We've found that our Instant Pot is especially useful for whipping up something for breakfast that's healthy and good tasting. A bit of background first: we've both been watching our nutrition lately (actually, Lea has always paid good attention...I just recently started). We've found that keeping the various nutrients balanced requires careful attention. For example, getting lots of protein AND lots of fiber while controlling calories can be tricky. What's a body to do?
Well, it turns out that there's a non-meat, high protein, high fiber combination that's easily accessible and custom made for Instant Pot. And, oh yeah, the combination has been the basic meal of many cultures over the past thousand years or so. It's beans and rice.
It turns out that beans and rice have complementary proteins. There's a myth that they MUST be eaten together to take advantage of this fact. You could eat the beans for lunch and the rice for supper and get the same benefit, but what fun would that be? The fact is that beans and rice are popular because they taste good together. The fact that the combination is so healthy is an added feature.
So, back to Instant Pot...we've taken to cooking up a bunch of beans and putting them in the fridge or freezer. Black beans, pintos, red kidney beans, chickpeas (hummus!), crowder peas, yellow-eyed beans, mung beans, and lentils have all found their way into our pot. We've made curries, stews, and soups. We generally cook up the rice separately (most usually, brown rice...it has more fiber and nutrients) and put it in the fridge or freezer as well.
A recent favorite is a meatless spin-off of red beans and rice. Whip up a batch of the Trinity (you know...onion, celery, and bell pepper), saute it with garlic and spices of your choice (I started using some African spice mixes), add a can of diced tomatoes and three cups of broth. Dump in a couple of cups of any kind of cooked beans, and simmer for awhile.
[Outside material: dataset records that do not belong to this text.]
(* ===== verification/Router.v ===== *)
(** * The packet router

    [include/cfd/router.hpp] and [src/router/router.cpp]: the destination of a
    packet, the routing decision, the reader loop between the TUN device and
    the tunnel, and the start and stop of the reader thread. The kernel (poll,
    read, pipe) is an input: the list of what each call answers. *)
From S2P Require Import Prelude Cidr Lpm Buffer UniqueFd.
Local Open Scope Z_scope.
Local Open Scope cfd_scope.

Inductive Action := Drop | ToTunnel | ToTun.

#[export] Instance Action_eq_dec : EqDecision Action.
Proof. solve_decision. Defined.

(** ** [dst_from_packet] *)

Definition kPacketMtu : Z := 1500.

(** [std::memcpy(dst, p + off, n)], the source side: the bytes read. *)
Definition memcpy_from (off n : nat) (p : list Z) : run (list Z) :=
  if (off + n <=? length p)%nat then Done (take n (drop off p)) else UB.

(** The result and the address left in [out]; [p] holds the readable bytes. *)
Definition dst_from_packet (p : list Z) (len : Z) (out : IpAddr) : run (bool * IpAddr) :=
  if len <? 1 then Done (false, out)
  else
    let! b0 := run_opt (p !! 0%nat) in
    let version := u8 (Z.shiftr b0 4) in
    if version =? 4 then
      if len <? 20 then Done (false, out)
      else
        let! d := memcpy_from 16 4 p in
        let! bs := run_opt (memcpy_at 0 d zero16) in
        Done (true, mkIpAddr V4 bs)
    else if version =? 6 then
      if len <? 40 then Done (false, out)
      else
        let! d := memcpy_from 24 16 p in
        let! bs := run_opt (memcpy_at 0 d (bytes out)) in
        Done (true, mkIpAddr V6 bs)
    else Done (false, out).

(** ** The reader loop *)

Inductive errno := EINTR | EAGAIN | EOther (code : Z).

#[export] Instance errno_eq_dec : EqDecision errno.
Proof. solve_decision. Defined.

(** What [read_packet] returns: an error, or a packet (the empty one is a return
    value of 0). *)
Inductive read_in := ReadFail (e : errno) | ReadOk (pkt : list Z).

(** What [poll] returns: an error, 0 for a timeout, or ready descriptors; the
    flag is [POLLIN] on the wake pipe. The read is only looked at when the loop
    reads. *)
Inductive poll_in := PollFail (e : errno) | PollTimeout | PollReady (wake : bool) (r : read_in).

(** One round: [running_] as the loop loads it, and the answer of [poll]. *)
Record round_in := mkRound { running_now : bool; polled : poll_in }.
Put a cup of this stew over a half cup of cooked brown rice and it's goood eating! (You can add about any kind of meat you want, of course, if that's how you roll. I added a couple of tablespoons of cooked chorizo sausage to my bowl last night and it was a definite plus.)
As a variation, we've added a pound of sweet potatoes cut into 1-inch pieces. That really ups both the nutrition and the flavor.
So, crank up your Instant Pot and get you some beans and rice!